而魯達這雙千劫萬擊眼,不僅可以看穿妖霧、迷陣及對方氣息跟腳,更可以氣機引動,攻其神魂。
跟境界修爲無關,就算是境界高於魯達的,只要神魂不穩,心境有缺,在魯達手中,都可能會狠狠栽個跟頭。
雖然修行界各種祕法、法脈層出不窮,但能伐其魂靈的,也是少之又少,怎一個刁鑽陰毒了得?
簡直是防不可防!
而且……
魯達起身,目光看向娘子等人。
魯達眼底瞳孔掠過一絲金光,便見自家嬌滴滴、水嫩嫩的娘子,卻是一隻長三十餘丈,幾乎有座小山嶺般高大的渾白大蛇,鱗片開合有玄光閃爍,幾乎沒有半點妖氣。

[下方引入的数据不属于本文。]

(* ===== verification/EfRead.v ===== *)
(** * Reading the log

    [read_env], [read_sector_meta_data] and [get_next_env_addr] on a sector whose
    items are known, and the writes of status bytes as changes of the list. *)

From S2P Require Import Prelude CStr Storage EfEnv EfFlash EfLayout.
Open Scope list_scope.

(** ** Status bytes *)

Definition clr (mu : Z -> Z) (a : Z) : Z -> Z := fun x => if x =? a then 0 else mu x.

Lemma prog_clr mu a x : prog mu a [0] x = clr mu a x.
Proof.
  unfold prog, clr. destruct (Z.eqb_spec x a) as [->|Hne].
  - rewrite Z.sub_diag. cbn. apply Z.land_0_r.
  - destruct (aget [0] (x - a)) eqn:E; [|done]. apply aget_bound in E. change (zlen [0]) with 1 in E. lia.
Qed.

Lemma holds_clr mu nu a o bs :
  (forall x, nu x = clr mu (a + o) x) -> 0 <= o < zlen bs -> holds mu a bs ->
  holds nu a (<[Z.to_nat o := 0]> bs).
Proof.
  intros Hnu Ho Hh. unfold holds. rewrite zlen_insert. apply list_eq. intros j.
  destruct (decide (j < length bs)%nat) as [Hj|Hj].
  - rewrite bytes_at_lookup by (unfold zlen; lia). rewrite Hnu. unfold clr.
    destruct (Z.eqb_spec (a + Z.of_nat j) (a + o)) as [E|E].
    + replace (Z.to_nat o) with j by lia. by rewrite list_lookup_insert_eq by done.
    + rewrite list_lookup_insert_ne by lia. destruct (lookup_lt_is_Some_2 bs j Hj) as [b Eb].
      rewrite Eb. f_equal. by apply (holds_lookup mu a bs).
  - rewrite !lookup_ge_None_2; [done | rewrite length_insert; lia |].
    unfold bytes_at. rewrite length_map, length_seqZ. unfold zlen. lia.
Qed.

而在白蛇七寸的位置,有一座高塔模樣的虛影,坐鎮魁罡,而在塔尖上,有一坨圓滾滾,明璨璨的的金丹。
除此之外,則有一些魯達看不清,辨不明的奇特變化。
“這便是金丹圓滿境界的異象?”
魯達默默想着,看向小青。
小青就是一隻十餘丈,頭生一對小小觸角,骨突猙獰的青蛇。體內沒有金丹,只有一團無形氣息凝聚的妖丹,還有些斑駁。
黑君子則是一隻丈高大狗,腳踩黑火,背生妖風。
至於鉅子大仙……
魯達認真的端詳片刻,卻愕然發現這大橘貓,居然沒有半點變化。
準確說,它的所有變化,都放在明面上了,就是一隻託僥天之性,偶然成精,貪喫等死的橘貓罷了。
“好吧,這大橘就是個廢物……但也正常,灑家身邊的朋友,總不可能個個都天資卓越,來歷不俗,偶爾冒出個庸才,也很正常。”
魯達默默想着。
篝火前,白素貞本在爲烤肉塗抹蜂蜜,此刻似乎察覺到什麼,鳳眸微抬,看向魯達,然後收回目光,繼續忙活。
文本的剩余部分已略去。